Thursday, 15 March 2018

Earlier in March I visited Eritrea and its World Heritage capital Asmara. Architects frequently describe it as Africa’s secret modernist city, but futurism, rationalism and assorted other architectural buzzwords have also been applied. It’s all a result of its period as an Italian colony, a time when Mussolin described Asmara as La Piccola Roma, Little Rome.

▲ Italian cinemas were part of that architectural heritage although sadly they’re little used today. I was astonished when I dropped in to the Impero Cinema on the city’s main street, Harnet Ave and found there was a film showing.

▲ You certainly wouldn’t find anything showing in the boarded up Roma Cinema on Sematat Ave. You could glimpse the magnificent bar and café through the grubby windows, but there was no way you were going to front the bar for a cappuccino or a chilled Asmara Beer.

▲ Fortunately along with lots of dismal and dark hideaways there were still a few bars with some real old fashioned style, like Bar Crispi close to the British Embassy.

▲ The Fiat Tagliero building is probably the city’s iconic piece of architecture, the once-upon-a-time service station built in 1938 to resemble a concrete airplane features wings that stretch out for 15 metres on each side of the ‘fuselage’ and are entirely unsupported.

◄ Alfa Romeo also makes an appearance in this ruined and decaying office building. In fact a lot of Asmara’s fine architecture is abandoned and decaying, but unlike Yangon in Myanmar or Havana in Cuba the buildings don’t face imminent ruin. There’s no tropical heat and humidity to rapidly wreck things.

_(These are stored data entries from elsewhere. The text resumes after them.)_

Lemma count_occ_strip_le s c :
  (count_occ N.eq_dec (strip s) c <= count_occ N.eq_dec s c)%nat.
Proof.
  unfold strip.
  destruct (lstrip_spec s) as (lead & Hs & _).
  destruct (rstrip_spec (lstrip s)) as (trail & Hr & _).
  apply (f_equal (fun l => count_occ N.eq_dec l c)) in Hs, Hr.
  cbv beta in Hs, Hr. rewrite count_occ_app in Hs, Hr.
  unfold str, char in *. lia.
Qed.

Lemma length_fields_le line :
  (length (fields line) <= length (split TAB line))%nat.
Proof.
  unfold fields. rewrite !length_split.
  pose proof (count_occ_strip_le line TAB). lia.
Qed.

(** C9: a line that is not a header and has at most nine tab-separated
    fields, as the script splits it or as it stands in the file, has no
    sample column: nothing is handed to [parse_gt], no exception is
    raised and the counter grows by one. A blank line is such a line. The
    script has no check of the number of fields. *)
Theorem short_line_is_counted snps_read :
  (forall line,
     startswith line (lit "#") = false ->
     (length (split TAB (strip line)) <= 9)%nat
       \/ (length (split TAB line) <= 9)%nat ->
     sample_fields line = []
     /\ gts line = Ok []
     /\ loop_body line snps_read = Ok (snps_read + 1))
  /\ loop_body [LF] snps_read = Ok (snps_read + 1)
  /\ for_loop [[LF]] snps_read = Ok (snps_read + 1).
Proof.
  split; [|split; reflexivity].
  intros line Hh Hlen.
  assert (Hf : (length (fields line) <= 9)%nat).
  { destruct Hlen as [Hlen|Hlen]; [exact Hlen|].
    pose proof (length_fields_le line). lia. }
  assert (Hs : sample_fields line = [])
    by (unfold sample_fields; apply skipn_all2; exact Hf).
  unfold loop_body, gts. change (is_header line) with (startswith line (lit "#")).
  rewrite Hh, Hs. auto.
Qed.

(** C5: the header test reads the raw line. A line whose first character
    is [#] leaves the counter as it is and nothing of it is parsed,
    whatever follows the [#]. A line that begins with white space followed
    by [#] is not a header: its sample columns are parsed and it is
    counted. *)
Theorem header_test_on_raw_line rest snps_read :
  loop_body (HASH :: rest) snps_read = Ok snps_read
  /\ (forall ws,
        ws <> [] -> forallb isspace ws = true ->
        startswith (ws ++ HASH :: rest) (lit "#") = false
        /\ loop_body (ws ++ HASH :: rest) snps_read
           = (_ <- gts (ws ++ HASH :: rest) ;; Ok (snps_read + 1))).
Proof.
  split; [reflexivity|].
  intros ws Hne Hws.
  destruct ws as [|c ws]; [contradiction|]. simpl in Hws.
  apply andb_true_iff in Hws. destruct Hws as [Hc _].
  assert (Hh : startswith ((c :: ws) ++ HASH :: rest) (lit "#") = false).
  { simpl. destruct (N.eqb_spec c 35) as [->|]; [discriminate Hc | reflexivity]. }
  split; [exact Hh|].
  unfold loop_body. change (is_header ?l) with (startswith l (lit "#")).
  rewrite Hh. reflexivity.
Qed.

(** C3, as the script has it: [strip] removes white space at both ends of
    the line before it is split on tabs. The line is its stripped text
    between a run of white space on the left and one on the right, and the
    stripped text neither begins nor ends with white space; so a leading
    tab or blank is dropped and takes no part in the split. When the line
    does not begin with white space, the fields are those of the line
    stripped on the right only. *)
Theorem strip_removes_both_ends line :
  (exists lead trail,
     line = lead ++ strip line ++ trail
     /\ forallb isspace lead = true
     /\ forallb isspace trail = true
     /\ (forall c rest, strip line = c :: rest -> isspace c = false)
     /\ (forall c rest, strip line = rest ++ [c] -> isspace c = false))
  /\ (forall c, isspace c = true -> fields (c :: line) = fields line)
  /\ (forall c rest,
        line = c :: rest -> isspace c = false ->
        fields line = spec_fields line).
Proof.
  split; [|split].
  - unfold strip.
    destruct (lstrip_spec line) as (lead & Hs & Hlead & Hhd).
    destruct (rstrip_spec (lstrip line)) as (trail & Hr & Htrail & Hlast).
    exists lead, trail. repeat split; auto.
    + rewrite <- Hr. exact Hs.
    + intros c rest H.
      destruct (lstrip line) as [|d s] eqn:Hl; [discriminate H|].
      pose proof (Hhd d s eq_refl) as Hd.
      destruct (rstrip_cons_nonspace d s Hd) as (rest' & Hr').
      rewrite Hr' in H. injection H as <- _. exact Hd.
  - intros c Hc. unfold fields, strip. simpl. rewrite Hc. reflexivity.
  - intros c rest -> Hc. unfold fields, spec_fields, strip.
    rewrite (lstrip_nonspace c rest Hc). reflexivity.
Qed.

(** ** Order of the sample columns *)






(** ** Pieces of a token *)

Lemma split_no_sep sep p : ~ In sep p -> split sep p = [p].
Proof.
  induction p as [|c p IH]; intros Hn; simpl; [reflexivity|].
  destruct (N.eqb_spec c sep) as [->|_]; [exfalso; apply Hn; left; reflexivity|].
  rewrite IH; [reflexivity|]. intros Hin. apply Hn. right. exact Hin.
Qed.

Lemma split_app_sep sep p s :
  ~ In sep p -> split sep (p ++ sep :: s) = p :: split sep s.
Proof.
  induction p as [|c p IH]; intros Hn; simpl.
  - rewrite N.eqb_refl. reflexivity.
  - destruct (N.eqb_spec c sep) as [->|_]; [exfalso; apply Hn; left; reflexivity|].
    rewrite IH; [reflexivity|]. intros Hin. apply Hn. right. exact Hin.
Qed.

Lemma split_join sep parts :
  parts <> [] -> Forall (fun p => ~ In sep p) parts ->
  split sep (join sep parts) = parts.
Proof.
  induction parts as [|p parts IH]; intros Hne Hall; [contradiction|].
  inversion Hall as [|? ? Hp Hps]; subst.
  destruct parts as [|q parts].
  - simpl. apply split_no_sep. exact Hp.
  - change (join sep (p :: q :: parts)) with (p ++ sep :: join sep (q :: parts)).
    rewrite split_app_sep by exact Hp. rewrite IH; [reflexivity|discriminate|exact Hps].
Qed.

Lemma skip_spaces_spec s :
  exists sp, s = sp ++ skip_spaces s /\ forallb c_isspace sp = true.
Proof.
  induction s as [|c s (sp & Hs & Hsp)]; simpl.
  - exists []. auto.
  - destruct (c_isspace c) eqn:Hc.
    + exists (c :: sp). simpl. rewrite Hc, Hsp, <- Hs. auto.
    + exists []. auto.
Qed.

Lemma c_isspace_int_char c : c_isspace c = true -> int_char c = true.
Proof. intros H. unfold int_char. rewrite H. reflexivity. Qed.

Lemma scan_spec s : forall prev acc digits z digits' rest,
  scan s prev acc digits = Some (z, digits', rest) ->
  exists consumed, s = consumed ++ rest /\ forallb int_char consumed = true.
Proof.
  induction s as [|c s IH]; intros prev acc digits z digits' rest; simpl.
  - destruct prev; [discriminate|]. intros H; injection H as _ _ <-.
    exists []. auto.
  - destruct (N.eqb_spec c UNDERSCORE) as [->|Hu].
    + destruct prev; [discriminate|]. intros H.
      destruct (IH _ _ _ _ _ _ H) as (consumed & -> & Hc).
      exists (UNDERSCORE :: consumed). simpl. rewrite Hc. auto.
    + unfold digit_value. destruct (in_range 48 57 c) eqn:Hd.
      * intros H. destruct (IH _ _ _ _ _ _ H) as (consumed & -> & Hc).
        exists (c :: consumed). simpl. rewrite Hc.
        unfold int_char, is_ascii_digit. rewrite Hd, !orb_true_r. auto.
      * destruct prev; [discriminate|]. intros H; injection H as _ _ <-.
        exists []. auto.
Qed.

(** A string that [int] accepts gives a buffer of blanks, signs,
    underscores and ASCII digits. *)
Lemma int_Ok_chars u z :
  int u = Ok z -> forallb int_char (transform u) = true.
Proof.
  unfold int. destruct (skip_spaces_spec (transform u)) as (sp & Hb & Hsp).
  assert (Hsp' : forallb int_char sp = true).
  { apply forallb_forall. intros c Hin. apply c_isspace_int_char.
    revert c Hin. apply forallb_forall. exact Hsp. }
  rewrite Hb at 2. rewrite forallb_app, Hsp'. simpl.
  assert (Hscan : forall sign s,
    (if startswith s [UNDERSCORE] then Err (ValueError_invalid_literal u)
     else match scan s false 0 0 with
          | None => Err (ValueError_invalid_literal u)
          | Some (z0, digits, rest) =>
              if exceeds_limit digits then Err (ValueError_exceeds_limit digits)
              else if (digits =? 0)%nat then Err (ValueError_invalid_literal u)
              else match skip_spaces rest with
                   | [] => Ok (sign * z0)
                   | _ :: _ => Err (ValueError_invalid_literal u)
                   end
          end) = Ok z -> forallb int_char s = true).
  { intros sign s. destruct (startswith s [UNDERSCORE]); [discriminate|].
    destruct (scan s false 0 0) as [[[z0 digits] rest]|] eqn:Hs; [|discriminate].
    destruct (exceeds_limit digits); [discriminate|].
    destruct (digits =? 0)%nat; [discriminate|].
    destruct (skip_spaces_spec rest) as (sp2 & Hr & Hsp2).
    destruct (skip_spaces rest); [|discriminate]. intros _.
    destruct (scan_spec _ _ _ _ _ _ _ Hs) as (consumed & -> & Hc).
    rewrite forallb_app, Hc, Hr, app_nil_r. simpl.
    apply forallb_forall. intros c Hin. apply c_isspace_int_char.
    revert c Hin. apply forallb_forall. exact Hsp2. }
  destruct (skip_spaces (transform u)) as [|c s]; [intros _; reflexivity|].
  destruct (N.eqb_spec c PLUS) as [->|Hp].
  { intros H. simpl. exact (Hscan _ _ H). }
  destruct (N.eqb_spec c MINUS) as [->|Hm].
  { intros H. simpl. exact (Hscan _ _ H). }
  intros H. exact (Hscan _ _ H).
Qed.

Lemma transform_loop_slash u :
  In SLASH u -> In SLASH (transform_loop u) \/ In QUESTION (transform_loop u).
Proof.
  induction u as [|ch u IH]; intros Hin; [contradiction|]. simpl.
  destruct Hin as [->|Hin]; [left; left; reflexivity|].
  destruct (ch <? 127)%N.
  - destruct (IH Hin); [left | right]; right; assumption.
  - destruct (isspace ch).
    + destruct (IH Hin); [left | right]; right; assumption.
    + destruct (todecimal ch).
      * destruct (IH Hin); [left | right]; right; assumption.
      * right. left. reflexivity.
Qed.

(** No string that [int] accepts contains a slash. *)
Lemma int_Ok_no_slash u z : int u = Ok z -> ~ In SLASH u.
Proof.
  intros H Hin. apply int_Ok_chars in H.
  assert (Hb : In SLASH (transform u) \/ In QUESTION (transform u)).
  { unfold transform.
    destruct (forallb (fun ch => (ch <? 128)%N) u); [left; exact Hin|].
    apply transform_loop_slash. exact Hin. }
  rewrite forallb_forall in H.
  destruct Hb as [Hb|Hb]; apply H in Hb; discriminate Hb.
Qed.

(** C4: a token [a1/a2/.../an], [n >= 1], all of whose pieces [int]
    accepts, splits back into these pieces and [parse_gt] returns their
    values in the same order, for every number of pieces. The counter does
    not read the values: a data line that parses adds one to it whatever
    was decoded. *)
Theorem parse_gt_decodes_in_order pieces alleles :
  pieces <> [] ->
  Forall2 (fun piece allele => int piece = Ok allele) pieces alleles ->
  split SLASH (join SLASH pieces) = pieces
  /\ parse_gt (join SLASH pieces) = Ok alleles
  /\ (forall line snps_read decoded,
        startswith line (lit "#") = false ->
        In (join SLASH pieces) (sample_fields line) ->
        gts line = Ok decoded ->
        loop_body line snps_read = Ok (snps_read + 1)).
Proof.
  intros Hne Hall.
  assert (Hsplit : split SLASH (join SLASH pieces) = pieces).
  { apply split_join; [exact Hne|].
    clear Hne. induction Hall as [|p a ps zs Hp _ IH]; constructor.
    - exact (int_Ok_no_slash _ _ Hp).
    - exact IH. }
  split; [exact Hsplit|]. split.
  - unfold parse_gt. rewrite Hsplit. apply list_map_Ok_iff. exact Hall.
  - intros line n decoded Hh _ Hg. unfold loop_body.
    change (is_header line) with (startswith line (lit "#")).
    rewrite Hh, Hg. reflexivity.
Qed.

▲  The Enda Mariam Orthodox Cathedral

▲ And the cheerily bright Sun Rise Café on Adi Hawesha St. I stayed in the unrelated Sunshine Hotel which was squeaky clean and, unlike so much of Asmara, busy and bright. Sadly despite the architectural interest Asmara often felt semi-abandoned and far too quiet. It’s an indicator of how many people have fled the country’s repressive government, making Eritreans one of Europe’s biggest refugee problems even though the country is not at war, there’s no famine, no natural disaster to drive people out. Just bad government.

◄ The Municipality Building is one of the more modern structures, dating from the early 1950s.

▲ On the outskirts of town the Tank Graveyard is a reminder of the bitter independence war which finally separated Eritrea from Ethiopia. The war never actually reached Asmara so the city’s architectural heritage was not damaged. Haile Mariam Mengistu, leader of the Derg, was bundled out of power in 1991 and scuttled off to Zimbabwe where Robert Mugabe looked after him. With the fall of Mugabe in 2017 it’s again speculated that he might be extradited to Ethiopia.

Signs in China

12 September 2017 | Culture

I’ve posted on the weird and wonderful signs you encounter in China on previous trips and I certainly saw plenty on my recent Silk Road journey. ▲ Sometimes the signs were potentially very useful, but never seemed to appear at the right time. On more than one occas...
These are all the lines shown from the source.